Making Chicken Stock

This is a long post, but it’s an important one, so take the time to read it. I promise there are pretty pictures, and some helpful advice. I’ve highlighted my actual steps in bold, for you to pick out in the future.

Stock is made by cooking bones, and typically vegetables, is water. The end product is a liquid that is flavored by the bones and other ingredients, and also contains dissolved proteins from the bones, connective tissue, and any attached muscle. Gelatin is the most important of these proteins, primarily for it’s thickening properties [more on that later]. These dissolved proteins, and the other nutrients that accompany them into the water, give rise to the conventional wisdom of serving stock or broth to someone with a cold; stock is a liquid concentrate of the essential nutrients and proteins found within bones and meat. Making your own chicken stock, while time consuming, is a great way to enhance the flavor of your everyday cooking. There are too many advantages to homemade stock to rely solely on commercial products.

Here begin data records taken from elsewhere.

(** * DataRefineAI: missing-value repair, verified against [src/DataRefineAI.py]

    A shallow embedding of the class [DataRefineAI]: the interpolation engine
    ([calculate_interpolation], [interpolate_numeric]), the categorical filler
    ([fill_categorical]), the coordinator ([handle_missing_values]), the
    report renderer ([generate_report], [_format_interpolation_details]) and
    the rest of the pipeline ([remove_duplicates], [normalize_text],
    [normalize_data_types], [clean_data]).

    Modelling conventions.
    - A pandas [Series] is the list of its cells under the default
      [RangeIndex], so a label is a position.  A cell is [NaN] (absent), a
      number or a string.  Tables are the ones [load_data] ([pd.read_csv])
      produces: a column is either float64 (numbers and [NaN]) or an object
      column of strings and [NaN], and column names are pairwise distinct.
      A column of booleans is outside the model.
    - A number is an IEEE 754 binary64 value in the Standard Library's
      specification of floating-point arithmetic ([SpecFloat]): operations
      round to nearest, ties to even, and overflow to the infinities.  The
      float nan is the absent cell [NaN].  An int64 column is held as the
      float64 column of the same numbers.
    - Python exceptions are the [Raise] results of an error monad.
    - [str] of a float is a parameter of the development ([str_float]); so
      are [str.lower], the parsing of a numeric literal by [pd.to_numeric],
      [pd.read_csv] and [DataFrame.to_csv] in the pipeline ([str_lower],
      [parse_float], [load_data], [to_csv]).
    - [Series.interpolate] leaves an object column as it is (pandas up to
      2.x) and fills a float64 column with numpy's [interp], evaluated
      without fused multiply-add; the [.str] accessor raises
      [AttributeError] on a column that is not an object column.
    - A table after [drop_duplicates] is kept by position: the index labels
      of the surviving rows are not modelled, nor is the partly updated
      [validation_report] that a raising [clean_data] leaves behind. *)

From Stdlib Require Import List Bool Arith ZArith Lia Sorted.
From Stdlib Require Import SpecFloat.
From Stdlib Require Import String Ascii DecimalString OrderedTypeEx.
Import ListNotations.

The basics of stock making are really quite simple, despite the wide array of recipes, instructions, and tips found on the Internet or in cookbooks. Cover bones with water, and cook until the bones are soft, typically 4-8 hours depending on the type and size of the bones. Traditional French stock calls for mirepoix (a 2:1:1 ratio of onions, carrots, and celery) and a bouquet garni (a combination of thyme, parsley, and bay leaf), and perhaps some garlic and peppercorns. Other recipes call for ginger, leeks, rosemary, mushrooms, or chiles, depending on the purpose of the stock and the desired flavor profile. The choice is yours, based on what flavors you like, and what you have available to you. I really enjoy French flavors, particularly thyme, so I tend to follow a traditional French stock recipe (as described above) with a little extra thyme in it. I also use whatever extra produce I have in the fridge or freezer (e.g. this time I threw in some frozen leek greens).

To obtain enough chicken for a big batch of stock, you can save your bones and carcasses from various dinners, or you can find a local restaurant supplier and buy chicken parts. I found a supplier that sold 40 pound boxes of chicken backs for $20, and since I have a chest freezer, I bought two boxes.

Stock making will take about the same amount of time, whether you are making a small batch in a 2-quart pot, or a large batch in a 20-quart pot. If you have the storage space, I recommend buying a large stockpot for such occasions. Remember that aluminum is a reactive metal; therefore it shouldn’t be used to make highly acidic things like tomato-based sauces, otherwise the aluminum will leech into the sauce and ruin it’s taste, while also discoloring your pot.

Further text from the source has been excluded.